13. Throw away inaccurate measures and weights as a Best Business Practice.

Now, if a seller discovers they have an inaccurate measuring or weighing tool then they are responsible, under this principle, to throw it away so that it isn’t accidentally used when making transactions with customers. This can also be said for measuring tape for clothing and anything used for weighing and measuring in a business setting.

19 Hebrew Principles for Best Business Practices: Employees

14. Do not delay payment of a worker’s wages as a Best Business Practice.

When the principle was created people were paid at the end of the day for their wages. In modern times we are paid biweekly, monthly, or on another schedule depending on the contract we enter if we’re a consultant. This principle focuses on making sure you don’t delay in paying your employees when you have agreed to pay them. There are some notorious people who scam their employees and don’t pay them on time or not at all but that breeches this principle. It’s also against the law to not pay your employees.

15. Allow the hired worker to eat of the produce they are reaping as a Best Business Practice.

If you are a farm owner or owner of a business that involves produce then under this principle you are expected to allow your worker to eat of the produce until their hunger is satisfied. This doesn’t permit them to take any of it home with them but it is an employment benefit similar to giving employees a discount to purchase food at a restaurant while they’re at work. However, in this case you allow them to eat of your produce for free.

16. Allow the hired worker to eat of the produce they are reaping as a Best Business Practice.

If you are a farm owner or owner of a business that involves produce then under this principle you are expected to allow your worker to eat of the produce until their hunger is satisfied. This doesn’t permit them to take any of it home with them but it is an employment benefit similar to giving employees a discount to purchase food at a restaurant while they’re at work. However, in this case you allow them to eat of your produce for free.

17. The hired worker should not take more than they can eat as a Best Business Practice.

As the allowance of eating of the produce you reap is a benefit to workers, the workers must also respect the property and business of the employer. This means they should only eat to satisfaction rather than taking some home with them to feed their family or for their own meals later. However, this does not prevent the employer from selling the worker produce at a discount for the worker to take home with them.

18. The hired worker should not eat of produce that isn’t being harvested as a Best Business Practice.
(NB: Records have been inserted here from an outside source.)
Lemma calculateCapabilityOverlap_unit (c1 c2 : option (list string)) :
  Spec.unit_interval (calculateCapabilityOverlap c1 c2).
Proof.
  destruct c1 as [[|x1 c1]|], c2 as [[|x2 c2]|];
    try (unfold Spec.unit_interval; cbn; lra).
  rewrite calculateCapabilityOverlap_nonempty by done.
  rewrite complementarity_jaccard by (by rewrite tags_empty_iff).
  pose proof (jaccard_unit (Spec.tags (x1 :: c1)) (Spec.tags (x2 :: c2))) as [H0 H1].
  unfold Spec.unit_interval, Rmin. destruct (Rle_dec _ _); lra.
Qed.

Lemma get_Forall {V} (P : V → Prop) (o : JS.obj V) (k : string) (v : V) :
  Forall (fun kv => P kv.2) o → JS.get o k = Some v → P v.
Proof.
  induction 1 as [|[k' v'] o Hv Ho IH]; cbn [JS.get]; [done|].
  destruct (String.eqb k k'); [by intros [= <-] | done].
Qed.

Lemma get_of_key {V} (o : JS.obj V) (k : string) :
  k ∈ JS.Object_keys o → is_Some (JS.get o k).
Proof.
  unfold JS.Object_keys. induction o as [|[k' v'] o IH]; cbn [map JS.get fst].
  - by intros ?%elem_of_nil.
  - intros [->|Hin]%elem_of_cons.
    + rewrite String.eqb_refl. by eexists.
    + destruct (String.eqb k k'); [by eexists | by apply IH].
Qed.

Lemma Forall_values {V} (P : V → Prop) (o : JS.obj V) :
  Forall P (JS.Object_values o) → Forall (fun kv => P kv.2) o.
Proof. unfold JS.Object_values. by rewrite Forall_fmap. Qed.

Lemma or_default_unit (x : option R) (d : R) :
  (∀ v, x = Some v → Spec.unit_interval v) → Spec.unit_interval d →
  Spec.unit_interval (JS.or_default x d).
Proof.
  intros Hx Hd. unfold JS.or_default. destruct x as [v|]; [|done].
  destruct (Req_dec_T v 0); [done | by apply Hx].
Qed.

Lemma matrix_lookup_unit (M : JS.obj (JS.obj R)) (a b : option string) :
  Forall (fun row => Forall (fun kv => Spec.unit_interval kv.2) row.2) M →
  Spec.unit_interval (matrix_lookup M a b).
Proof.
  intros HM. unfold matrix_lookup.
  destruct (JS.get M (JS.property_key a)) as [row|] eqn:Hrow.
  - apply or_default_unit; [|unfold Spec.unit_interval; lra].
    intros v Hv. eapply (get_Forall Spec.unit_interval); [|exact Hv].
    by eapply (get_Forall (Forall (fun kv => Spec.unit_interval kv.2))).
  - unfold Spec.unit_interval; lra.
Qed.

Ltac unit_matrix :=
  apply matrix_lookup_unit;
  repeat (apply Forall_cons; split);
  try apply Forall_nil; unfold Spec.unit_interval; cbn [snd]; lra.

Lemma calculateRuleCompatibility_unit (rules1 rules2 : option (JS.obj string)) :
  Spec.unit_interval (calculateRuleCompatibility rules1 rules2).
Proof.
  unfold calculateRuleCompatibility.
  destruct rules1 as [r1|], rules2 as [r2|]; try (unfold Spec.unit_interval; lra).
  assert (Spec.unit_interval
            (assessDecisionCompatibility (JS.get r1 "decision_making")
                                         (JS.get r2 "decision_making")))
    as [? ?] by (unfold assessDecisionCompatibility; unit_matrix).
  assert (Spec.unit_interval
            (assessConflictCompatibility (JS.get r1 "conflict_resolution")
                                         (JS.get r2 "conflict_resolution")))
    as [? ?] by (unfold assessConflictCompatibility; unit_matrix).
  assert (Spec.unit_interval
            (assessGoalCompatibility (JS.get r1 "goal_setting")
                                     (JS.get r2 "goal_setting")))
    as [? ?] by (unfold assessGoalCompatibility; unit_matrix).
  unfold Spec.unit_interval. lra.
Qed.

Lemma calculateOntologyCompatibility_unit (ontology1 ontology2 : option (JS.obj string)) :
  Spec.unit_interval (calculateOntologyCompatibility ontology1 ontology2).
Proof.
  unfold calculateOntologyCompatibility.
  destruct ontology1 as [o1|], ontology2 as [o2|]; try (unfold Spec.unit_interval; lra).
  assert (Spec.unit_interval
            (assessAgencyCompatibility (JS.get o1 "agency_conception")
                                       (JS.get o2 "agency_conception")))
    as [? ?] by (unfold assessAgencyCompatibility; unit_matrix).
  assert (Spec.unit_interval
            (assessTimeCompatibility (JS.get o1 "time_orientation")
                                     (JS.get o2 "time_orientation")))
    as [? ?] by (unfold assessTimeCompatibility; unit_matrix).
  assert (Spec.unit_interval
            (assessRelationshipCompatibility (JS.get o1 "relationship_model")
                                             (JS.get o2 "relationship_model")))
    as [? ?] by (unfold assessRelationshipCompatibility; unit_matrix).
  unfold Spec.unit_interval. lra.
Qed.

Lemma calculateCulturalCoordination_unit (culture1 culture2 : option string) :
  Spec.unit_interval (calculateCulturalCoordination culture1 culture2).
Proof.
  unfold calculateCulturalCoordination.
  destruct (negb _ || negb _)%bool; [unfold Spec.unit_interval; lra|].
  case_bool_decide; [unfold Spec.unit_interval; lra|].
  unfold culturalCompatibilityMatrix. unit_matrix.
Qed.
In the process of harvesting/reaping the produce, the employees are probably only focused on one section of produce for that day. This principle encourages workers to only eat of the produce that they are harvesting for that day rather than walking to other produce to eat of crops we may not be harvesting for that day or may not harvest for another several months because they’re not ready for harvest yet.

19. Pay the wages of your hired worker at the due time as a Best Business Practice.

This principle reiterates number 14 on this list. The employer should pay their workers on the agreed upon time and not delay the wages owed to the worker. Not paying your workers on the agreed upon time is unethical and can risk placing your workers in a state of not being able to serve as productive members of your community. So you would not only do a disservice to your worker and their family but also to the community as a whole.